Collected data

(* Verification of the tezedge XDP firewall: the shared types and their
   fixed-size encodings (xdp-module/src/lib.rs), the packet classifier
   (xdp-module/src/bin/main.rs) and the blacklist commands of the control
   plane (tezedge-firewall/src/lib.rs). *)

From Stdlib Require Import ZArith List Bool Lia.
From Stdlib Require String.
Import (notations) String.
Import ListNotations.
Open Scope Z_scope.

(** * Bytes and machine integers *)

(** A [u8] is a [Z]; a fixed-size array [[u8; N]] is a list of length [N]. *)
Definition u8 := Z.

(** [r[lo..hi]] *)
Definition slice (r : list u8) (lo hi : nat) : list u8 :=
  firstn (hi - lo) (skipn lo r).

(** [r[lo..]] *)
Definition slice_from (r : list u8) (lo : nat) : list u8 := skipn lo r.

(** [r[lo..lo + src.len()].clone_from_slice(src)] *)
Definition clone_into (r : list u8) (lo : nat) (src : list u8) : list u8 :=
  firstn lo r ++ src ++ skipn (lo + length src) r.

Definition byte_of (v : Z) (k : Z) : u8 := Z.land (Z.shiftr v (8 * k)) 255.

Definition u16_to_be_bytes (v : Z) : list u8 := [byte_of v 1; byte_of v 0].
Definition u16_from_le_bytes (b0 b1 : u8) : Z := b0 + Z.shiftl b1 8.

Definition u32_to_le_bytes (v : Z) : list u8 :=
  [byte_of v 0; byte_of v 1; byte_of v 2; byte_of v 3].
Definition u32_to_be_bytes (v : Z) : list u8 :=
  [byte_of v 3; byte_of v 2; byte_of v 1; byte_of v 0].
Definition u32_from_le_bytes (b : list u8) : Z :=
  match b with
  | [b0; b1; b2; b3] =>
      b0 + Z.shiftl b1 8 + Z.shiftl b2 16 + Z.shiftl b3 24
  | _ => 0
  end.

(** * Shared types (xdp-module/src/lib.rs) *)

Record Endpoint := mkEndpoint {
  ipv4 : list u8;   (* [u8; 4] *)
  port : list u8    (* [u8; 2] *)
}.

Record EndpointPair := mkEndpointPair {
  remote : Endpoint;
  local : Endpoint
}.

Inductive EventInner :=
| ReceivedPow (b : list u8)   (* [u8; 56] *)
| NotEnoughBytesForPow
| BlockedAlreadyConnected (already_connected try_connect : Endpoint).

(** The array lengths the Rust types fix. *)
Definition endpoint_wf (e : Endpoint) : Prop :=
  length (ipv4 e) = 4%nat /\ length (port e) = 2%nat.

Definition pair_wf (p : EndpointPair) : Prop :=
  endpoint_wf (local p) /\ endpoint_wf (remote p).

Definition event_inner_wf (v : EventInner) : Prop :=
  match v with
  | ReceivedPow b => length b = 56%nat
  | NotEnoughBytesForPow => True
  | BlockedAlreadyConnected a t => endpoint_wf a /\ endpoint_wf t
  end.

(** [Status] is a bitflags set over a [u32]. *)
Definition Status := Z.
Definition BLOCKED : Status := 1.
Definition POW_SENT : Status := 2.
Definition status_empty : Status := 0.
Definition contains (s f : Status) : bool := Z.land s f =? f.
Definition status_set (s f : Status) : Status := Z.lor s f.

Module Wire.

(** [impl From<Endpoint> for [u8; 6]] *)
Definition endpoint_to_bytes (v : Endpoint) : list u8 :=
  let r := repeat 0 6 in
  let r := clone_into r 0 (ipv4 v) in
  clone_into r 4 (port v).

(** [impl From<[u8; 6]> for Endpoint] *)
Definition endpoint_of_bytes (r : list u8) : Endpoint :=
  mkEndpoint (slice r 0 4) (slice r 4 6).

(** [impl From<EndpointPair> for [u8; 12]] *)
Definition pair_to_bytes (v : EndpointPair) : list u8 :=
  let r := repeat 0 12 in
  let r := clone_into r 0 (endpoint_to_bytes (local v)) in
  clone_into r 6 (endpoint_to_bytes (remote v)).

(** [impl From<[u8; 12]> for EndpointPair] *)
Definition pair_of_bytes (r : list u8) : EndpointPair :=
  {| local := endpoint_of_bytes (slice r 0 6);
     remote := endpoint_of_bytes (slice r 6 12) |}.
(** * Evvo Slack bot: the request pipeline

    A shallow embedding of the pipeline of [src/app.py], [src/llm.py],
    [src/db.py] and [src/chart.py]: SQL post-processing and validation,
    query execution with a preview cap, the fixed-width table formatter,
    the date-range classifier, the chart renderer's eligibility rules and
    the orchestration of the stages with its failure handling.

    Python values are modelled as follows.
    - [str] is a list of Unicode code points ([pystr]); [len] is [length].
    - The character classes and case mappings used by [str.strip],
      [str.lower], [str.upper], [float] and the [re] module are the tables
      of the Unicode Character Database 14.0.0 that CPython 3.11 ships,
      stored here as code-point ranges.
    - [re] patterns are a small regular-expression syntax with a
      backtracking matcher that tries alternatives in SRE's order.
    - Exceptions are values of [exn]; effectful functions run in the monad
      [M] over a state that holds the file system and the trace of calls
      made to the outside world (Slack, the completion provider, the
      connection pool, matplotlib, the file system).  What the outside
      world answers is read from an environment record [env]. *)

From Stdlib Require Import ZArith NArith List Bool Lia String Ascii DecimalString.
From stdpp Require Import base option list gmap fin_maps.

Local Open Scope N_scope.

(** ** Strings *)

(** A Python [str]: its code points. *)
Definition pystr : Type := list N.

(** Decoding of UTF-8, used to write string literals of the sources. *)
Fixpoint utf8_decode (bs : list N) : pystr :=
  match bs with
  | [] => []
  | b0 :: r0 =>
    if b0 <? 0x80 then b0 :: utf8_decode r0
    else
      match r0 with
      | [] => []
      | b1 :: r1 =>
        if b0 <? 0xE0 then ((b0 mod 0x20) * 0x40 + b1 mod 0x40) :: utf8_decode r1
        else
          match r1 with
          | [] => []
          | b2 :: r2 =>
            if b0 <? 0xF0
            then ((b0 mod 0x10) * 0x1000 + (b1 mod 0x40) * 0x40 + b2 mod 0x40)
                   :: utf8_decode r2
            else
              match r2 with
              | [] => []
              | b3 :: r3 =>
                ((b0 mod 0x8) * 0x40000 + (b1 mod 0x40) * 0x1000
                 + (b2 mod 0x40) * 0x40 + b3 mod 0x40) :: utf8_decode r3
              end
          end
      end
  end.

(** A literal of the source as a [pystr]. *)
Definition py (s : string) : pystr :=
  utf8_decode (List.map N_of_ascii (list_ascii_of_string s)).

Definition NL : pystr := [0xA].

(** ** The Unicode tables (UCD 14.0.0, as in CPython 3.11)

    Character classes are lists of inclusive ranges.  Case mappings are
    lists of runs [(lo, hi, step, img)]: the code points [lo], [lo + step],
    ... up to [hi] map to [img], [img + step], ... *)

Definition space_table : list (N * N) :=
  [(0x9, 0xD); (0x1C, 0x20); (0x85, 0x85); (0xA0, 0xA0); (0x1680, 0x1680); (0x2000, 0x200A);
   (0x2028, 0x2029); (0x202F, 0x202F); (0x205F, 0x205F); (0x3000, 0x3000)].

**TASK DESCRIPTION**:
Retrieve all lines from the data that contain the string "EventInner".

**OUTPUT OF THE EXERCISE**:
Inductive EventInner :=
Definition event_inner_wf (v : EventInner) : Prop :=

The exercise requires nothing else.